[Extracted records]
Lemma not_all_done (ts : list stask) :
  forallb is_done ts = false → ∃ (i : nat) t, ts !! i = Some t ∧ is_done t = false.
Proof.
  induction ts as [|t ts IH]; simpl; [done|]. destruct (is_done t) eqn:E; simpl.
  - intros Hf. destruct (IH Hf) as (i & t' & ? & ?). by exists (Datatypes.S i), t'.
  - intros _. by exists 0, t.
Qed.

(** Before the end, the program or its consumer can move, and once the context
    is cancelled the program alone can. *)
Lemma stream_progress c req save id (s : sstate) :
  (∀ d, s_main s ≠ MEnded d) →
  ∃ a s', stream_action c req save id a s = Some s' ∧ a ≠ Cancel ∧
    (s_cancelled s = true → a ≠ Receive).
Proof.
  intros Hm. destruct (s_main s) as [| |d] eqn:Hmain; [| |by destruct (Hm d)].
  - destruct (forallb is_done (s_tasks s)) eqn:Hd.
    { eexists Main, _. simpl. unfold main_action. by rewrite Hmain, Hd. }
    destruct (decide (0 < slots (s_tasks s))) as [Hp|Hp].
    + apply slots_pos in Hp as (i & t & Hi & Ht).
      destruct t as [r|[res|X m k]|res|res|res]; try done.
      * eexists (Task i), _. simpl. unfold task_action. by rewrite Hi.
      * destruct (m (s_world s)) as [x w] eqn:Hx.
        eexists (Task i), _. simpl. unfold task_action. by rewrite Hi, Hx.
      * destruct (decide (length (s_chan s) < resultCap)) as [Hl|Hl].
        { eexists (Task i), _. simpl. unfold task_action. by rewrite Hi, decide_True. }
        destruct (s_cancelled s) eqn:Hc.
        { eexists (GiveUp i), _. simpl. by rewrite Hi, Hc. }
        destruct (s_chan s) as [|x ch] eqn:Hch; [unfold resultCap in Hl; simpl in Hl; lia|].
        eexists Receive, _. simpl. by rewrite Hch.
      * eexists (Task i), _. simpl. unfold task_action. by rewrite Hi.
    + apply not_all_done in Hd as (i & t & Hi & Ht).
      assert (holds_slot t = false) as Hn.
      { destruct (holds_slot t) eqn:E; [|done]. exfalso. apply Hp.
        pose proof (slots_insert _ i t (SDone None) Hi) as Hs. rewrite E in Hs. simpl in Hs. lia. }
      destruct t as [r| | | |]; try done. pose proof (concurrency_pos c).
      eexists (Task i), _. simpl. unfold task_action. by rewrite Hi, decide_True by lia.
  - destruct save eqn:Hs; [destruct (now (s_world s)) as [t w] eqn:Hnow;
      destruct (on_store (SaveCheck (stream_check id req t (s_results s))) w) as [e w'] eqn:Hst|];
      eexists Main, _; simpl; unfold main_action; rewrite Hmain; [by rewrite Hnow, Hst|done].
Qed.

(** ** Termination *)

Definition stask_weighs (t : stask) (k : nat) : Prop :=
  match t with
  | SWaiting _ => k = 8
  | SQuerying p => ∃ n, bounded n p ∧ k = n + 5
  | SSending _ => k = 4
  | SAppending _ => k = 2
  | SDone _ => k = 0
  end.

Definition main_weight (m : smain) : nat :=
  match m with MWaiting => 2 | MSummarising => 1 | MEnded _ => 0 end.

Definition stream_weighs (s : sstate) (k : nat) : Prop :=
  ∃ ks, Forall2 stask_weighs (s_tasks s) ks ∧
    k = sum_list ks + length (s_chan s) + (if s_cancelled s then 0 else 1) + main_weight (s_main s).

Lemma query_live_bounded c r name qtype :
  bounded 2 (queryWithCache (S := S) (C := C) (N := N) c r name qtype true).
Proof.
  unfold queryWithCache. simpl. intros [res|e]; done.
Qed.

Lemma stask_move ts ks i t t' k' :
  Forall2 stask_weighs ts ks → ts !! i = Some t →
  (∀ k, stask_weighs t k → ∃ k1, stask_weighs t' k1 ∧ k1 + k' < k) →
  ∃ ks', Forall2 stask_weighs (<[i := t']> ts) ks' ∧ sum_list ks' + k' < sum_list ks.
Proof.
  intros HF Hi Hw. destruct (Forall2_lookup_l _ _ _ _ _ HF Hi) as (k & Hk & Ht).
  destruct (Hw k Ht) as (k1 & Hk1 & Hlt). exists (<[i := k1]> ks).
  split; [by apply Forall2_insert|]. pose proof (sum_list_insert ks i k k1 Hk). lia.
Qed.

Lemma main_action_weighs req save id abandon (s s' : sstate) ks :
  Forall2 stask_weighs (s_tasks s) ks → main_action req save id abandon s = Some s' →
  ∃ k', k' < sum_list ks + length (s_chan s) + (if s_cancelled s then 0 else 1) +
             main_weight (s_main s) ∧ stream_weighs s' k'.
Proof.
  intros HF Hs. unfold main_action in Hs. destruct (s_main s) eqn:Hmain; try done.
  - destruct (forallb _ _ && _); [|done]. injection Hs as <-.
    eexists. split; [|by exists ks]. simpl. destruct (s_cancelled s); simpl; lia.
  - destruct abandon; [destruct (save && _); [destruct (now _) as [t w]|done]|
      destruct save; [destruct (now _) as [t w]; destruct (on_store _ w) as [e w']|]];
      injection Hs as <-; (eexists; split; [|by exists ks]); simpl; lia.
Qed.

* Work task
Reproduce nothing but the lines from the line containing "Forall2 stask_weighs ts" to the last line of the data, each exactly as written.

* Finished exercise
  Forall2 stask_weighs ts ks → ts !! i = Some t →
  (∀ k, stask_weighs t k → ∃ k1, stask_weighs t' k1 ∧ k1 + k' < k) →
  ∃ ks', Forall2 stask_weighs (<[i := t']> ts) ks' ∧ sum_list ks' + k' < sum_list ks.
Proof.
  intros HF Hi Hw. destruct (Forall2_lookup_l _ _ _ _ _ HF Hi) as (k & Hk & Ht).
  destruct (Hw k Ht) as (k1 & Hk1 & Hlt). exists (<[i := k1]> ks).
  split; [by apply Forall2_insert|]. pose proof (sum_list_insert ks i k k1 Hk). lia.
Qed.

Lemma main_action_weighs req save id abandon (s s' : sstate) ks :
  Forall2 stask_weighs (s_tasks s) ks → main_action req save id abandon s = Some s' →
  ∃ k', k' < sum_list ks + length (s_chan s) + (if s_cancelled s then 0 else 1) +
             main_weight (s_main s) ∧ stream_weighs s' k'.
Proof.
  intros HF Hs. unfold main_action in Hs. destruct (s_main s) eqn:Hmain; try done.
  - destruct (forallb _ _ && _); [|done]. injection Hs as <-.
    eexists. split; [|by exists ks]. simpl. destruct (s_cancelled s); simpl; lia.
  - destruct abandon; [destruct (save && _); [destruct (now _) as [t w]|done]|
      destruct save; [destruct (now _) as [t w]; destruct (on_store _ w) as [e w']|]];
      injection Hs as <-; (eexists; split; [|by exists ks]); simpl; lia.
Qed.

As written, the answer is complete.